→ EXERCISE DIRECTIONS: The expected answer is a bare count of the lines in the data below that contain "WithTarget".

(Saved data entries)
_ _ _ _ _
(** [Write] fills the buffer and flushes it while the data does not fit; data
    that meets an empty buffer it does not fit in goes straight to the file. *)
Definition Write_empty (w : Writer) (p : bytes) : Writer :=
  if bufSize <? len p then mkWriter [] (w_file w ++ p) else mkWriter p (w_file w).
Definition Writer_Write (w : Writer) (p : bytes) : Writer :=
  let available := bufSize - len (w_buf w) in
  if available <? len p then
    if len (w_buf w) =? 0 then Write_empty w p
    else
      let n := Z.to_nat available in
      Write_empty (Flush (mkWriter (w_buf w ++ take n p) (w_file w))) (drop n p)
  else mkWriter (w_buf w ++ p) (w_file w).

(** The copier, and the table renderer: the writes it makes for the given rows. *)
Record Oracles := mkOracles {
  Copy : Heap -> SDB -> SDB -> Heap * SDB;
  Render : list (list bytes) -> list bytes
}.

(** Whether [os.Create] succeeds, [ui.Init] succeeds, and the user ends
    [ui.Loop] by pressing q. *)
Record Host := mkHost { os_Create : bool; ui_Init : bool; ui_quit : bool }.

Definition StorageMutateNum : nat := 100.
Definition MaxRuns : nat := 100.

Section WithOracles.
Context (o : Oracles) {R : Type} `{!Source R}.

(** The world, the log, the random sources, and the reports: the method's
    number, the call data, and the world the run started in. *)
Record Campaign := mkCampaign {
  cWorld : World;
  cWriter : Writer;
  cRand : R;
  cReports : list (nat * bytes * World)
}.

Definition GenRandomInSpecialDist (s : R) : Z * R :=
  let '(chooseRange, s) := rand_Int 4 s in
  let '(n, s) := rand_Int maxrange s in
  (special_dist chooseRange n, s).

(** [cu.stateBackup = state.New(); copier.Copy(cu.stateBackup, cu.state)]. *)
Definition BackupStates (w : World) : World :=
  let r := fresh (dom (heap w)) in
  let '(h, b) := Copy o (<[r := ∅]> (heap w)) (mkSDB r []) (state w) in
  mkWorld h (state w) (Some b) (evm w).

(** [copier.Copy(cu.state, cu.stateBackup)]; it always follows a backup. *)
Definition RestoreStates (w : World) : World :=
  match stateBackup w with
  | None => w
  | Some b => let '(h, s) := Copy o (heap w) (state w) b in mkWorld h s (stateBackup w) (evm w)
  end.

Section WithTarget.
Context (target : SimpleContract) (constantsLoc : list (string * Hash)).

Fixpoint fuzz_storage (locs : list (string * Hash)) (w : World) (s : R) : World * R :=
  match locs with
  | [] => (w, s)
  | (_, loc) :: locs' =>
      let '(n, s) := GenRandomInSpecialDist s in
      fuzz_storage locs' (SetStorage (CAddress target) loc n w) s
  end.

Definition FuzzStorage (w : World) (s : R) : World * R := fuzz_storage constantsLoc w s.

(** The rows of [getConstantsTable] and [GenTable]: names and values. *)
Fixpoint storage_rows (locs : list (string * Hash)) (w : World) : list (bytes * bytes) * World :=
  match locs with
  | [] => ([], w)
  | (name, loc) :: locs' =>
      let '(h, w) := GetStorage (CAddress target) loc w in
      let '(rows, w) := storage_rows locs' w in
      ((of_string name, 48 :: 120 :: Bytes2Hex h) :: rows, w)
  end.

Definition getConstantsTable (w : World) : list (bytes * bytes) * World :=
  storage_rows constantsLoc w.

Definition GenTable (methodname calldata : bytes) (w : World) (wr : Writer) : World * Writer :=
  let '(rows, w) := storage_rows constantsLoc w in
  let table :=
    ((fun r => [of_string "Storage"; r.1; r.2]) <$> rows) ++
    [[of_string "Method"; methodname; calldata]] in
  (w, fold_left Writer_Write (Render o table) wr).

(** One run: back up, call, look for markers, restore.  The result says
    whether the run is reported. *)
Definition fuzz_run (calldata : bytes) (w : World) : result (bool * World) :=
  let w := BackupStates w in
  let? (_, err, w) := SimpleCall ContractCreater (CAddress target) calldata w in
  let '(overflowStateExist, w) := CheckOverflowStorage (CAddress target) w in
  let w := RestoreStates w in
  Ok (bool_decide (err = None) && overflowStateExist, w).

(** The loop over [j] for method number [m]: [n] runs are left, [cnt] is
    [attackVectorCnt]; the result says whether [break methodFuzz] was executed. *)
Fixpoint run_loop (m : nat) (method : Method) (n : nat) (cnt : Z) (c : Campaign) :
    result (bool * Z * Campaign) :=
  match n with
  | O => Ok (false, cnt, c)
  | S n =>
      let? (calldata, s) := Method_Fuzz (Keccak256 (crypto env)) method (cRand c) in
      let? (reported, w) := fuzz_run calldata (cWorld c) in
      let '(cnt, c) :=
        if reported : bool then
          let '(w, wr) := GenTable (of_string (Sig method)) (ToHex calldata) w (cWriter c) in
          (cnt + 1, mkCampaign w wr s (cReports c ++ [(m, calldata, cWorld c)]))
        else (cnt, mkCampaign w (cWriter c) s (cReports c)) in
      if 5 <? cnt then Ok (true, cnt, mkCampaign (cWorld c) (Flush (cWriter c)) (cRand c) (cReports c))
      else run_loop m method n cnt c
  end.

(** The loop over [i], of which [n] iterations are left. *)
Fixpoint mutate_loop (m : nat) (method : Method) (n : nat) (cnt : Z) (c : Campaign) : result Campaign :=
  match n with
  | O => Ok c
  | S n =>
      let '(w, s) := FuzzStorage (cWorld c) (cRand c) in
      let '(_, w) := getConstantsTable w in
      let? (stop, cnt, c) := run_loop m method MaxRuns cnt (mkCampaign w (cWriter c) s (cReports c)) in
      if stop : bool then Ok c else mutate_loop m method n cnt c
  end.

(** The loop over the methods. *)
Fixpoint method_loop (methods : list (string * Method)) (m : nat) (c : Campaign) : result Campaign :=
  match methods with
  | [] => Ok c
  | (_, method) :: methods' =>
      if Const method then method_loop methods' (S m) c
      else
        let? c := mutate_loop m method StorageMutateNum 0 c in
        method_loop methods' (S m) c
  end.

(** The log file is created empty and closed at the end, without a flush.  With
    a user interface the campaign is over when the user presses q; [NoFuel] if
    that never happens. *)
Definition FuzzContracts (host : Host) (enableUI : bool) (w : World) (s : R) : result Campaign :=
  if negb (os_Create host) then Panic
  else if enableUI && negb (ui_Init host) then Panic
  else
    let '(_, w) := getConstantsTable w in
    let? c := method_loop (Methods (CABI target)) 0 (mkCampaign w (mkWriter [] []) s []) in
    if enableUI && negb (ui_quit host) then NoFuel else Ok c.

End WithTarget.

(** The zero value of [SimpleContract]. *)
Definition zeroContract : SimpleContract := mkSimpleContract "" zeroAddress (mkABI zeroMethod [] []).

(** The main contract, the locations of its constants, and the world. *)
Definition NewContractFuzzer (output : option (list compiled)) :
    result (SimpleContract * list (string * Hash) * World) :=
  let? dep := DeployContracts (CompileContract output) in
  let target := default zeroContract (MainContract dep) in
  let? (locs, w) := GetStorageLoc target (SetSkippedVars []) (dWorld dep) in
  Ok (target, locs, w).

(** One task of the dispatcher. *)
Definition fuzz_file (host : Host) (enableUI : bool) (output : option (list compiled)) (s : R) :
    result Campaign :=
  let? (target, locs, w) := NewContractFuzzer output in
  FuzzContracts target locs host enableUI w s.

End WithOracles.
End WithMachine.

Arguments Campaign : clear implicits.

(** Two copiers.  [assign_fields] assigns every field of the destination, as
    Go's struct assignment does: the map is then shared.  [deep_copy] copies
    the contents of the map the destination refers to. *)
Definition assign_fields (h : Heap) (to from : SDB) : Heap * SDB := (h, from).
Definition deep_copy (h : Heap) (to from : SDB) : Heap * SDB :=
  (<[mapRef to := default ∅ (h !! mapRef from)]> h, mkSDB (mapRef to) (SLogs from)).

End Fuzzer.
_ _ _ _ _
→ TASK RESPONSE: 2